Other bright additions to the show include Charles’ teenage daughter Lucy (Zoe Colletti) and Bunny’s mother Leonora Folger (Shirely MacLaine). While Leonora contributes dry humor, Lucy brings a youthful, zappy attitude to the show’s sometimes slower burning nature.
When Charles brings Mabel and Lucy together to chat, Lucy jokes about Mabel’s presence on “Mental Health TikTok” and how it must be easy for her to get “knopolin” — leading Mabel to realize Lucy is too young for her. All in good fun, Lucy accurately reveals teenagers’ extraordinary online presence and Colletti does a fabulous job playing a caricature of Gen Z.
One of the show’s most charming features is its ability to diversify itself for every viewer. It’s difficult to note the series’ target audience, especially in its jokes. One minute, Oliver and Charles joke about the Iran-Contra affair; in another, superfans are marveling at the “progressiveness” that Mabel and Alice’s relationship brings to the podcast.
Amongst plenty of new characters and different storylines, the show’s central mystery takes a backseat. While this is similar to the first season, the show now does a better job maintaining interest in the case, especially when it doesn’t have to delve into the back stories of each character. Cinda Canning (Tina Fey) makes for a great podcasting villain while the puzzle of Bunny’s death keeps the audience constantly on its toes, waiting for the next clue.
By episode five, the show shifts into completely different territory. At the halfway mark of the season, Charles is to talking to his attempted murderer Jan, Mabel is an internet meme called “Bloody Mabel” and Olivier deals with issues of his son’s paternity. The series flips itself upside down by inviting theories about who killed Bunny and how it happened, while also continuously developing each character’s own story.

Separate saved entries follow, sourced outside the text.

Lemma count_by_id (l : list (string * Z)) (ids : list Z) :
  NoDup ids → (∀ kv, kv ∈ l → kv.2 ∈ ids) →
  sum_list (map (λ i, length (filter (λ kv, kv.2 = i) l)) ids) = length l.
Proof.
  intros Hnd. induction l as [|[k i0] l IH]; intros Hin.
  - clear. induction ids as [|i ids IHi]; simpl; [done|]. exact IHi.
  - assert (Hsplit : ∀ ids' : list Z,
              sum_list (map (λ i, length (filter (λ kv, kv.2 = i) ((k, i0) :: l))) ids')
              = (sum_list (map (λ i, if decide (i0 = i) then 1%nat else 0%nat) ids')
                 + sum_list (map (λ i, length (filter (λ kv, kv.2 = i) l)) ids'))%nat).
    { clear. induction ids' as [|i ids' IHi]; [done|].
      cbn [map sum_list foldr]. rewrite filter_cons. cbn [snd].
      change (foldr Nat.add 0%nat) with sum_list in *.
      fold (sum_list (map (λ i, length (filter (λ kv, kv.2 = i) ((k, i0) :: l))) ids')).
      rewrite IHi. destruct (decide (i0 = i)); simpl; lia. }
    rewrite Hsplit, IH by (intros; apply Hin; by right).
    rewrite (sum_indicator ids i0 Hnd) by (apply (Hin (k, i0)); left). done.
Qed.

(** A grouping routine for examples: it raises on graphs of three nodes
    and puts every node in a community of its own otherwise. *)
Definition singletons_or_fail (H : Graph) : option (list (list string)) :=
  if decide (length (nodes H) = 3%nat) then None
  else Some (map (λ v, [v]) (remove_dups (nodes H))).

Lemma singletons_or_fail_contract : greedy_contract singletons_or_fail.
Proof.
  intros H comms. unfold singletons_or_fail. case_decide; [done|].
  intros [= <-].
  assert (Hc : ∀ l : list string, concat (map (λ v, [v]) l) = l).
  { induction l as [|x l IH]; simpl; [done | by rewrite IH]. }
  split; [|split].
  - apply Forall_forall. intros b Hb. apply list_elem_of_fmap in Hb as (v & -> & _). done.
  - rewrite Hc. apply NoDup_remove_dups.
  - intros x. rewrite Hc. apply elem_of_remove_dups.
Qed.

(** Three groups: a pair, a chain of four and a triangle. *)
Definition communities_example : Graph :=
  build_coauthor_network
    [article_by ["A"; "B"]; article_by ["C"; "D"; "E"]; article_by ["E"; "F"];
     article_by ["G"; "H"; "I"]].

(** C7: with a grouping routine that meets its contract, on a well-formed
    graph: the empty graph gives the empty mapping; all members of a
    component of fewer than 3 nodes, and of a component on which the
    grouping raises, share one id that no other node has; and every node of
    the graph receives an id (the pass goes on after a fallback).  The
    function is total: no input makes it raise. *)
Theorem detect_communities_fallbacks
    (greedy_modularity_communities : Graph → option (list (list string))) (G : Graph) :
  greedy_contract greedy_modularity_communities → wf_graph G →
  let m := detect_communities greedy_modularity_communities G in
  (nodes G = [] → m = ∅)
  ∧ (∀ comp, comp ∈ connected_components G →
       (length comp < 3)%nat ∨ greedy_modularity_communities (subgraph (copy G) comp) = None →
       ∃ id, (∀ v, v ∈ comp → m !! v = Some id) ∧ (∀ v, m !! v = Some id → v ∈ comp))
  ∧ (∀ v, v ∈ nodes G → is_Some (m !! v)).
Proof.
  intros Hg Hwf m. split; [|split].
  - intros Hn. unfold m, detect_communities. by rewrite Hn.
  - intros comp Hc Hsmall.
    apply (detect_communities_single_block _ Hg G Hwf comp Hc).
    unfold blocks_of. rewrite copy_eq in Hsmall.
    destruct (length comp <? 3)%nat eqn:Hlt; [done|].
    destruct Hsmall as [Hl| ->]; [|done].
    apply Nat.ltb_ge in Hlt. lia.
  - intros v Hv. by apply (detect_communities_dom _ Hg G Hwf).
Qed.

Lemma detect_communities_fallbacks_example :
  greedy_contract singletons_or_fail ∧ wf_graph communities_example
  ∧ connected_components communities_example
    = [["A"; "B"]; ["C"; "D"; "E"; "F"]; ["G"; "H"; "I"]]
  ∧ (∀ v, v ∈ nodes communities_example →
          is_Some (detect_communities singletons_or_fail communities_example !! v)).
Proof.
  split; [apply singletons_or_fail_contract|].
  split; [by apply (bool_decide_unpack _); vm_compute|].
  split; [reflexivity|].
  apply (detect_communities_fallbacks singletons_or_fail communities_example
           singletons_or_fail_contract).
  by apply (bool_decide_unpack _); vm_compute.
Defined.

(** C8: with a grouping routine that meets its contract, on a well-formed
    graph the returned mapping is defined exactly on the nodes of the graph,
    gives each node one id, and the sizes of the communities add up to the
    number of nodes. *)
Theorem detect_communities_partition
    (greedy_modularity_communities : Graph → option (list (list string))) (G : Graph) :
  greedy_contract greedy_modularity_communities → wf_graph G →
  let m := detect_communities greedy_modularity_communities G in
  (∀ v, v ∈ nodes G ↔ is_Some (m !! v))
  ∧ (∀ v, v ∈ nodes G → ∃ i, m !! v = Some i ∧ ∀ j, m !! v = Some j → j = i)
  ∧ sum_list (map (community_size m) (community_ids m)) = length (nodes G).
Proof.
  intros Hg Hwf m.
  assert (Hdom : ∀ v, v ∈ nodes G ↔ is_Some (m !! v)).
  { intros v. symmetry. apply (detect_communities_dom _ Hg G Hwf). }
  split; [done|]. split.
  - intros v Hv. apply Hdom in Hv as [i Hi]. exists i. split; [done|]. congruence.
  - unfold community_size, community_ids.
    rewrite count_by_id.
    + rewrite length_map_to_list. rewrite <- size_dom.
      replace (dom m) with (list_to_set (C := gset string) (nodes G)).
      * apply size_list_to_set, Hwf.
      * apply set_eq. intros v. rewrite elem_of_list_to_set, elem_of_dom. apply Hdom.
    + apply NoDup_remove_dups.
    + intros kv Hkv. apply elem_of_remove_dups, list_elem_of_fmap. eauto.
Qed.

Lemma detect_communities_partition_example :
  sum_list (map (community_size (detect_communities singletons_or_fail communities_example))
                (community_ids (detect_communities singletons_or_fail communities_example)))
  = length (nodes communities_example).
Proof.
  apply (detect_communities_partition singletons_or_fail communities_example
           singletons_or_fail_contract).
  by apply (bool_decide_unpack _); vm_compute.
Defined.

Lemma detect_fold_blocks
    (greedy_modularity_communities : Graph → option (list (list string)))
    (U : Graph) (cs : list (list string)) (st : gmap string Z * Z) :
  foldl (visit_component greedy_modularity_communities U) st cs
  = foldl visit_comm st (cs ≫= blocks_of greedy_modularity_communities U).
Proof.
  revert st. induction cs as [|c cs IH]; intros st; csimpl; [done|].
  rewrite foldl_app, <- visit_component_blocks. apply IH.
Qed.

(** C10: with a grouping routine that meets its contract, on a well-formed
    graph.  The communities are, component after component, the component
    itself when it has fewer than 3 nodes or the grouping raises, and the
    groups the routine returns otherwise; they split the node set.  The
    counter starts at 0 and ends at their number k, one step per community:
    the community created j-th (from 0) receives the id j, so a node has the
    id i exactly when it lies in the i-th community.  Hence the ids in use
    are exactly 0, ..., k-1 (no gap); two nodes with the same id lie in the
    same community (no id is used twice); and the nodes that carry the id of
    a member of a community are exactly the members of that community. *)
Theorem detect_communities_ids_contiguous
    (greedy_modularity_communities : Graph → option (list (list string))) (G : Graph) :
  greedy_contract greedy_modularity_communities → wf_graph G →
  let m := detect_communities greedy_modularity_communities G in
  let communities := connected_components G ≫= blocks_of greedy_modularity_communities G in
  let k := Z.of_nat (length communities) in
  (foldl (visit_component greedy_modularity_communities (copy G))
         (∅ : gmap string Z, 0) (connected_components (copy G))).2 = k
  ∧ is_partition communities (nodes G)
  ∧ (∀ v i, m !! v = Some i
            ↔ ∃ j b, communities !! j = Some b ∧ v ∈ b ∧ i = Z.of_nat j)
  ∧ (∀ i, (∃ v, m !! v = Some i) ↔ 0 ≤ i < k)
  ∧ (∀ u v i, m !! u = Some i → m !! v = Some i →
              ∃ b, b ∈ communities ∧ u ∈ b ∧ v ∈ b)
  ∧ (∀ b u v i, b ∈ communities → u ∈ b → m !! u = Some i →
                (m !! v = Some i ↔ v ∈ b)).
Proof.
  intros Hg Hwf m communities k.
  pose proof (detect_communities_lookup _ Hg G Hwf) as Hlook.
  fold m communities in Hlook.
  pose proof (blocks_partition _ Hg G Hwf) as Hpart. fold communities in Hpart.
  split; [|split; [done|split; [done|split; [|split]]]].
  - rewrite copy_eq, detect_fold_blocks, visit_comm_counter. fold communities. lia.
  - intros i. split.
    + intros [v Hv]. apply Hlook in Hv as (j & b & Hj & _ & ->).
      apply lookup_lt_Some in Hj. lia.
    + intros [H0 Hk].
      destruct (lookup_lt_is_Some_2 communities (Z.to_nat i)) as [b Hb]; [lia|].
      destruct Hpart as (Hne & _ & _). rewrite Forall_forall in Hne.
      assert (Hbne : b ≠ []) by (apply Hne; by eapply list_elem_of_lookup_2).
      destruct b as [|v b]; [done|]. exists v.
      apply Hlook. exists (Z.to_nat i), (v :: b).
      split; [done|]. split; [left | lia].
  - intros u v i Hu Hv.
    apply Hlook in Hu as (j & b & Hj & Hub & ->).
    apply Hlook in Hv as (j' & b' & Hj' & Hvb & Heq).
    apply Nat2Z.inj in Heq as <-. rewrite Hj in Hj'. injection Hj' as <-.
    exists b. split; [by eapply list_elem_of_lookup_2 | done].
  - intros b u v i Hb Hub Hu.
    apply list_elem_of_lookup in Hb as [jb Hjb].
    assert (Hu' : m !! u = Some (Z.of_nat jb)) by (apply Hlook; eauto).
    rewrite Hu in Hu'. injection Hu' as ->. split.
    + intros Hv. apply Hlook in Hv as (j' & b' & Hj' & Hvb & Heq).
      apply Nat2Z.inj in Heq as <-. rewrite Hjb in Hj'. by injection Hj' as <-.
    + intros Hvb. apply Hlook. eauto.
Qed.

Lemma detect_communities_ids_example :
  (foldl (visit_component singletons_or_fail (copy communities_example))
         (∅ : gmap string Z, 0) (connected_components (copy communities_example))).2 = 6
  ∧ ∀ i, (∃ v, detect_communities singletons_or_fail communities_example !! v = Some i)
         ↔ 0 ≤ i < 6.
Proof.
  assert (Hwf : wf_graph communities_example)
    by (by apply (bool_decide_unpack _); vm_compute).
  pose proof (detect_communities_ids_contiguous singletons_or_fail communities_example
                singletons_or_fail_contract Hwf) as H.
  cbv zeta in H.
  assert (Hk : Z.of_nat (length (connected_components communities_example
                                   ≫= blocks_of singletons_or_fail communities_example))
               = 6) by (vm_compute; reflexivity).
  rewrite Hk in H.
  exact (conj (proj1 H) (proj1 (proj2 (proj2 (proj2 H))))).
Defined.
(* ------------------------------------------------------------------ *)
(** ** Rationals *)

Lemma this_Q2Qc (q : Q) : (this (Q2Qc q) == q)%Q.
Proof. apply Qred_correct. Qed.

Lemma Z2Qc_add a b : Z2Qc (a + b) = (Z2Qc a + Z2Qc b)%Qc.
Proof.
  apply Qc_is_canon. unfold Z2Qc, Qcplus. rewrite !this_Q2Qc.
  unfold Qeq, Qplus; simpl. lia.
Qed.


Lemma Z2Qc_mul a b : Z2Qc (a * b) = (Z2Qc a * Z2Qc b)%Qc.
Proof.
  apply Qc_is_canon. unfold Z2Qc, Qcmult. rewrite !this_Q2Qc.
  unfold Qeq, Qmult; simpl. lia.
Qed.

Lemma Z2Qc_le a b : a ≤ b → (Z2Qc a <= Z2Qc b)%Qc.
Proof.
  intros H. unfold Qcle, Z2Qc. rewrite !this_Q2Qc. unfold Qle; simpl. lia.
Qed.

Lemma Z2Qc_lt a b : a < b → (Z2Qc a < Z2Qc b)%Qc.
Proof.
  intros H. unfold Qclt, Z2Qc. rewrite !this_Q2Qc. unfold Qlt; simpl. lia.
Qed.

Through the chaos, the show’s aesthetics shine through just as much as the storylines and the characters. In a scene where Mabel breaks a sculpture of herself with a hammer, Billie Eilish’s “You Should See Me in a Crown” matches the beat of her swings. When Oliver transforms Alice’s party into the ‘70s to play a game of Son of Sam, “Psycho Killer” by the Talking Heads plays in the background. Additionally, the decor of each apartment in Arconia is beautifully tailored to each character’s personality. These small details cut back the series’ carefree nature, adding a quality touch.
Only halfway through its second season, “Only Murders in the Building” has proved its solidity through fun new characters and ever-changing suspects in an enthralling murder case. In the latter half of the season, fans can anticipate the same easygoing humor, binge-worthy plotlines and, hopefully, an answer to the question of who killed Bunny Folger.